**TASK OBJECTIVE:**
Print, in exact form, the lines below from the one containing "destruct (isProcessing (svc w)) eqn:Hb." through the one containing "agree_during_pass (enqueueRequest env", and omit all others.

**DATASET CONTENT:**
Lemma agree_refl {A} (m : M World A) : agree_during_pass m m.
Proof. by intros w Hw. Qed.

Section Two.
Variables enq1 enq2 : AxiosRequestConfig -> M World unit.

Lemma agree_processQueue :
  agree_during_pass (Over.processQueue env enq1) (Over.processQueue env enq2).
Proof.
  intros w Hw. by rewrite !processQueue_guarded by (by left).
Qed.

Lemma agree_initialize :
  agree_during_pass (Over.initialize env enq1) (Over.initialize env enq2).
Proof.
  unfold Over.initialize.
  apply agree_bind; [apply agree_refl|by apply keeps_flag_pure|].
  intros [|]; [apply agree_refl|].
  apply agree_try_catch; [| |intros e; apply agree_refl].
  2:{ apply keeps_flag_bind; [apply keeps_flag_getItem|]. intros o.
      apply keeps_flag_bind.
      { destruct o; [by apply keeps_flag_quiet|by apply keeps_flag_pure]. }
      intros _. apply keeps_flag_bind.
      { unfold Over.addConnectivityListener.
        apply keeps_flag_bind; [by apply keeps_flag_pure|].
        apply keeps_flag_handleConnectivityChange. }
      intros _. by apply keeps_flag_quiet. }
  apply agree_bind; [apply agree_refl|apply keeps_flag_getItem|]. intros o.
  apply agree_bind; [apply agree_refl| |].
  { destruct o; [by apply keeps_flag_quiet|by apply keeps_flag_pure]. }
  intros _. apply agree_bind; [| |intros _; apply agree_refl].
  - unfold Over.addConnectivityListener.
    apply agree_bind; [apply agree_refl|by apply keeps_flag_pure|].
    intros c. unfold Over.handleConnectivityChange.
    apply agree_bind; [apply agree_refl|by apply keeps_flag_pure|].
    intros len. destruct (c && (0 <? len)%nat)%bool; [|apply agree_refl].
    apply agree_detached, agree_processQueue.
  - unfold Over.addConnectivityListener.
    apply keeps_flag_bind; [by apply keeps_flag_pure|].
    apply keeps_flag_handleConnectivityChange.
Qed.

Lemma agree_Over_enqueueRequest (c : AxiosRequestConfig) :
  agree_during_pass (Over.enqueueRequest env enq1 c)
                    (Over.enqueueRequest env enq2 c).
Proof.
  unfold Over.enqueueRequest.
  apply agree_bind; [apply agree_initialize|apply keeps_flag_initialize|].
  intros _.
  apply agree_bind; [apply agree_refl|by apply keeps_flag_quiet|].
  intros now_id.
  apply agree_bind; [apply agree_refl|by apply keeps_flag_quiet|].
  intros now_ts.
  apply agree_bind; [apply agree_refl|by apply keeps_flag_quiet|].
  intros _.
  apply agree_bind; [apply agree_refl|apply keeps_flag_persistQueue|].
  intros _.
  apply agree_bind; [apply agree_refl|apply keeps_flag_isConnected|].
  intros [|]; [|apply agree_refl].
  apply agree_detached, agree_processQueue.
Qed.

Hypothesis enq_agree : forall c, agree_during_pass (enq1 c) (enq2 c).
Hypothesis enq1_keeps_flag : forall c, keeps_flag (enq1 c).

Lemma agree_apiService_request (c : AxiosRequestConfig) :
  agree_during_pass (Over.apiService_request env enq1 c)
                    (Over.apiService_request env enq2 c).
Proof.
  unfold Over.apiService_request.
  apply agree_bind; [apply agree_refl|by apply keeps_flag_suspension|].
  intros [status|h]; [apply agree_refl|].
  apply agree_bind; [apply agree_refl|apply keeps_flag_isConnected|].
  intros [|]; simpl; [apply agree_refl|].
  apply agree_bind; [|apply keeps_flag_detached, enq1_keeps_flag
                     |intros _; apply agree_refl].
  apply agree_detached, enq_agree.
Qed.

Lemma agree_drain (n : nat) :
  agree_during_pass (Over.drain env enq1 n) (Over.drain env enq2 n).
Proof.
  induction n as [|n IH]; cbn [Over.drain]; [apply agree_refl|].
  apply agree_bind; [apply agree_refl|by apply keeps_flag_pure|].
  intros request. apply agree_bind.
  - apply agree_try_catch; [| |intros e; apply agree_refl].
    + apply agree_bind; [apply agree_refl| |].
      { destruct request; by apply keeps_flag_pure. }
      intros c. apply agree_bind; [apply agree_apiService_request
                                  |by apply keeps_flag_apiService_request
                                  |intros _; apply agree_refl].
    + apply keeps_flag_bind.
      { destruct request; by apply keeps_flag_pure. }
      intros c. apply keeps_flag_bind.
      { by apply keeps_flag_apiService_request. }
      intros _. apply keeps_flag_bind; [apply keeps_flag_shift|].
      intros _. by apply keeps_flag_pure.
  - apply keeps_flag_try_catch.
    + apply keeps_flag_bind.
      { destruct request; by apply keeps_flag_pure. }
      intros c. apply keeps_flag_bind.
      { by apply keeps_flag_apiService_request. }
      intros _. apply keeps_flag_bind; [apply keeps_flag_shift|].
      intros _. by apply keeps_flag_pure.
    + intros _. apply keeps_flag_bind.
      { destruct request; by apply keeps_flag_pure. }
      intros _. apply keeps_flag_bind; [apply keeps_flag_shift|].
      intros failedRequest. apply keeps_flag_bind.
      { destruct failedRequest; [by apply keeps_flag_quiet
                                |by apply keeps_flag_pure]. }
      intros _. by apply keeps_flag_pure.
  - intros [|]; [exact IH|apply agree_refl].
Qed.

(** A whole pass, from any state. *)
Lemma processQueue_agree (w : World) :
  Over.processQueue env enq1 w = Over.processQueue env enq2 w.
Proof.
  destruct (isProcessing (svc w)) eqn:Hb.
  { by rewrite !processQueue_guarded by (by left). }
  destruct (queue (svc w)) as [|a q] eqn:Hq.
  { by rewrite !processQueue_guarded by (by right). }
  assert (Hbody : agree_during_pass
    (isConnected <- NetInfo.isConnected env ;;
     if negb isConnected then modify (set_isProcessing false)
     else
       originalQueueLength <- gets (fun w => length (queue (svc w))) ;;
       Over.drain env enq1 originalQueueLength ;;; persistQueue env)
    (isConnected <- NetInfo.isConnected env ;;
     if negb isConnected then modify (set_isProcessing false)
     else
       originalQueueLength <- gets (fun w => length (queue (svc w))) ;;
       Over.drain env enq2 originalQueueLength ;;; persistQueue env)).
  { apply agree_bind; [apply agree_refl|apply keeps_flag_isConnected|].
    intros [|]; simpl; [|apply agree_refl].
    apply agree_bind; [apply agree_refl|by apply keeps_flag_pure|].
    intros n. apply agree_bind; [apply agree_drain
                                |by apply keeps_flag_drain
                                |intros _; apply agree_refl]. }
  unfold Over.processQueue.
  rewrite !bind_gets. cbv beta. rewrite ?bind_gets. cbv beta.
  rewrite Hb, Hq.
  cbn [length orb Nat.eqb]. cbv beta iota.
  apply guarded_body_eq, Hbody. reflexivity.
Qed.

End Two.

Lemma enqueueRequest_during_pass_depth (depth depth' : nat)
    (c : AxiosRequestConfig) :
  agree_during_pass (enqueueRequest env (S depth) c)
                    (enqueueRequest env (S depth') c).
Proof. cbn [enqueueRequest]. apply agree_Over_enqueueRequest. Qed.

Lemma processQueue_depth (depth depth' : nat) (w : World) :
  processQueue env (S depth) w = processQueue env (S depth') w.
Proof.
  unfold processQueue. apply processQueue_agree.
  - intros c. apply enqueueRequest_during_pass_depth.
  - apply keeps_flag_enqueueRequest.
Qed.

End Depth.

(** *** Runs of the loop *)

Section Passes.
Variable env : Env.

Lemma probe_value_reported (b : bool) (k : nat) (w : World) :
  probes_report env b k -> (k <= probes (plat w))%nat ->
  probe_value env w = b.
Proof.
  intros H Hk. destruct (H _ Hk) as (state & Hs & Hb).
  unfold probe_value. by rewrite Hs.
Qed.

Lemma probes_report_mono (b : bool) (k k' : nat) :
  probes_report env b k -> (k <= k')%nat -> probes_report env b k'.
Proof. intros H Hk n Hn. apply H. lia. Qed.

Lemma loop_frame_refl (w : World) : loop_frame w w.
Proof. by repeat split. Qed.

(** A run of resolved dispatches at the head of the queue. *)
Lemma drain_prefix_resolved (enq : AxiosRequestConfig -> M World unit)
    (pre : list QueuedRequest) :
  forall (m : nat) (w : World) (post : list QueuedRequest),
  queue (svc w) = pre ++ post ->
  (forall (i : nat) r, pre !! i = Some r ->
     resolves (api_request env (length (dispatched (plat w)) + i)%nat
                 (config r)) = true) ->
  exists w1 : World,
    Over.drain env enq (length pre + m) w = Over.drain env enq m w1 /\
    queue (svc w1) = post /\
    dispatched (plat w1) = dispatched (plat w) ++ map config pre /\
    loop_frame w w1.
Proof.
  induction pre as [|a pre IH]; intros m w post Hq Hall.
  - exists w. simpl. rewrite app_nil_r. split; [done|]. split; [done|].
    split; [done|]. apply loop_frame_refl.
  - simpl length. simpl plus.
    rewrite (drain_head_resolved env enq (length pre + m) w a (pre ++ post) Hq).
    2:{ specialize (Hall 0%nat a eq_refl). by rewrite Nat.add_0_r in Hall. }
    destruct (IH m (set_queue (pre ++ post) (requested (config a) w)) post)
      as (w1 & Hrun & Hq1 & Hd1 & Hf1).
    + reflexivity.
    + intros i r Hi. simpl. rewrite length_app. simpl.
      replace (length (dispatched (plat w)) + 1 + i)%nat
        with (length (dispatched (plat w)) + S i)%nat by lia.
      by apply Hall.
    + exists w1. split; [exact Hrun|]. split; [exact Hq1|]. split.
      * rewrite Hd1. simpl. by rewrite <- app_assoc.
      * exact Hf1.
Qed.

(** *** [enqueueRequest] on the initialised service *)

Lemma enqueueRequest_run (depth : nat) (c : AxiosRequestConfig) (w : World) :
  isInitialized (svc w) = true ->
  enqueueRequest env (S depth) c w =
  (Normal tt,
   if probe_value env w
   then snd (processQueue env depth (enqueued env c w))
   else enqueued env c w).
Proof.
  intros Hinit.
  cbn [enqueueRequest]. unfold Over.enqueueRequest. unfold bind at 1.
  unfold Over.initialize. unfold bind at 1. unfold gets at 1. rewrite Hinit.
  unfold ret at 1.
  unfold bind at 1. unfold Date_now_call at 1.
  unfold bind at 1. unfold Date_now_call at 1.
  unfold bind at 1. unfold push at 1. unfold modify at 1.
  unfold bind at 1. rewrite persistQueue_run.
  unfold bind at 1. rewrite isConnected_run.
  match goal with
  | |- context [probe_value env ?w'] =>
      change (probe_value env w') with (probe_value env w)
  end.
  by destruct (probe_value env w).
Qed.

(** Called during a pass, it pushes, persists and probes; the pass it may
    start returns at the guard. *)
Lemma enqueueRequest_during_pass (depth : nat) (c : AxiosRequestConfig)
    (w : World) :
  isInitialized (svc w) = true ->
  isProcessing (svc w) = true ->
  enqueueRequest env (S depth) c w = (Normal tt, enqueued env c w).
Proof.
  intros Hinit Hflag. rewrite enqueueRequest_run by exact Hinit.
  destruct (probe_value env w); [|reflexivity].
  unfold processQueue. by rewrite processQueue_guarded by (by left).
Qed.

(** The first failed dispatch of a pass on the initialised service. *)
Lemma drain_head_failed (depth n : nat) (w : World) a rest :
  isInitialized (svc w) = true ->
  isProcessing (svc w) = true ->
  queue (svc w) = a :: rest ->
  resolves (api_request env (length (dispatched (plat w))) (config a))
    = false ->
  exists w' : World,
    drain env (S depth) (S n) w = (Normal tt, w') /\
    queue (svc w')
      = rest ++ interceptor_copies env a
                  (api_request env (length (dispatched (plat w))) (config a)) w
             ++ [a] /\
    dispatched (plat w') = dispatched (plat w) ++ [config a] /\
    isInitialized (svc w') = true.
Proof.
  intros Hinit Hflag Hq Hres. unfold drain.
  destruct (api_request env (length (dispatched (plat w))) (config a))
    as [status|h] eqn:Hx.
  - eexists. split.
    + eapply drain_head_rejected; [exact Hq| |].
      * by apply apiService_request_refused.
      * simpl. exact Hq.
    + simpl. by rewrite Hinit.
  - pose proof (apiService_request_unanswered env
                  (enqueueRequest env (S depth)) (config a) w h Hx) as Hreq.
    destruct (probe_value env (requested (config a) w)) eqn:Hp.
    + eexists. split.
      * eapply drain_head_rejected; [exact Hq|exact Hreq|]. simpl. exact Hq.
      * simpl. change (probe_value env w)
          with (probe_value env (requested (config a) w)).
        rewrite Hp. simpl. by rewrite Hinit.
    + rewrite enqueueRequest_during_pass in Hreq by (simpl; done).
      eexists. split.
      * eapply drain_head_rejected; [exact Hq|exact Hreq|].
        simpl. rewrite Hq. reflexivity.
      * simpl. change (probe_value env w)
          with (probe_value env (requested (config a) w)).
        rewrite Hp. simpl. rewrite Hinit.
        split; [|done]. by rewrite <- app_assoc.
Qed.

**ANSWER FOR THIS EXERCISE:**
  destruct (isProcessing (svc w)) eqn:Hb.
  { by rewrite !processQueue_guarded by (by left). }
  destruct (queue (svc w)) as [|a q] eqn:Hq.
  { by rewrite !processQueue_guarded by (by right). }
  assert (Hbody : agree_during_pass
    (isConnected <- NetInfo.isConnected env ;;
     if negb isConnected then modify (set_isProcessing false)
     else
       originalQueueLength <- gets (fun w => length (queue (svc w))) ;;
       Over.drain env enq1 originalQueueLength ;;; persistQueue env)
    (isConnected <- NetInfo.isConnected env ;;
     if negb isConnected then modify (set_isProcessing false)
     else
       originalQueueLength <- gets (fun w => length (queue (svc w))) ;;
       Over.drain env enq2 originalQueueLength ;;; persistQueue env)).
  { apply agree_bind; [apply agree_refl|apply keeps_flag_isConnected|].
    intros [|]; simpl; [|apply agree_refl].
    apply agree_bind; [apply agree_refl|by apply keeps_flag_pure|].
    intros n. apply agree_bind; [apply agree_drain
                                |by apply keeps_flag_drain
                                |intros _; apply agree_refl]. }
  unfold Over.processQueue.
  rewrite !bind_gets. cbv beta. rewrite ?bind_gets. cbv beta.
  rewrite Hb, Hq.
  cbn [length orb Nat.eqb]. cbv beta iota.
  apply guarded_body_eq, Hbody. reflexivity.
Qed.

End Two.

Lemma enqueueRequest_during_pass_depth (depth depth' : nat)
    (c : AxiosRequestConfig) :
  agree_during_pass (enqueueRequest env (S depth) c)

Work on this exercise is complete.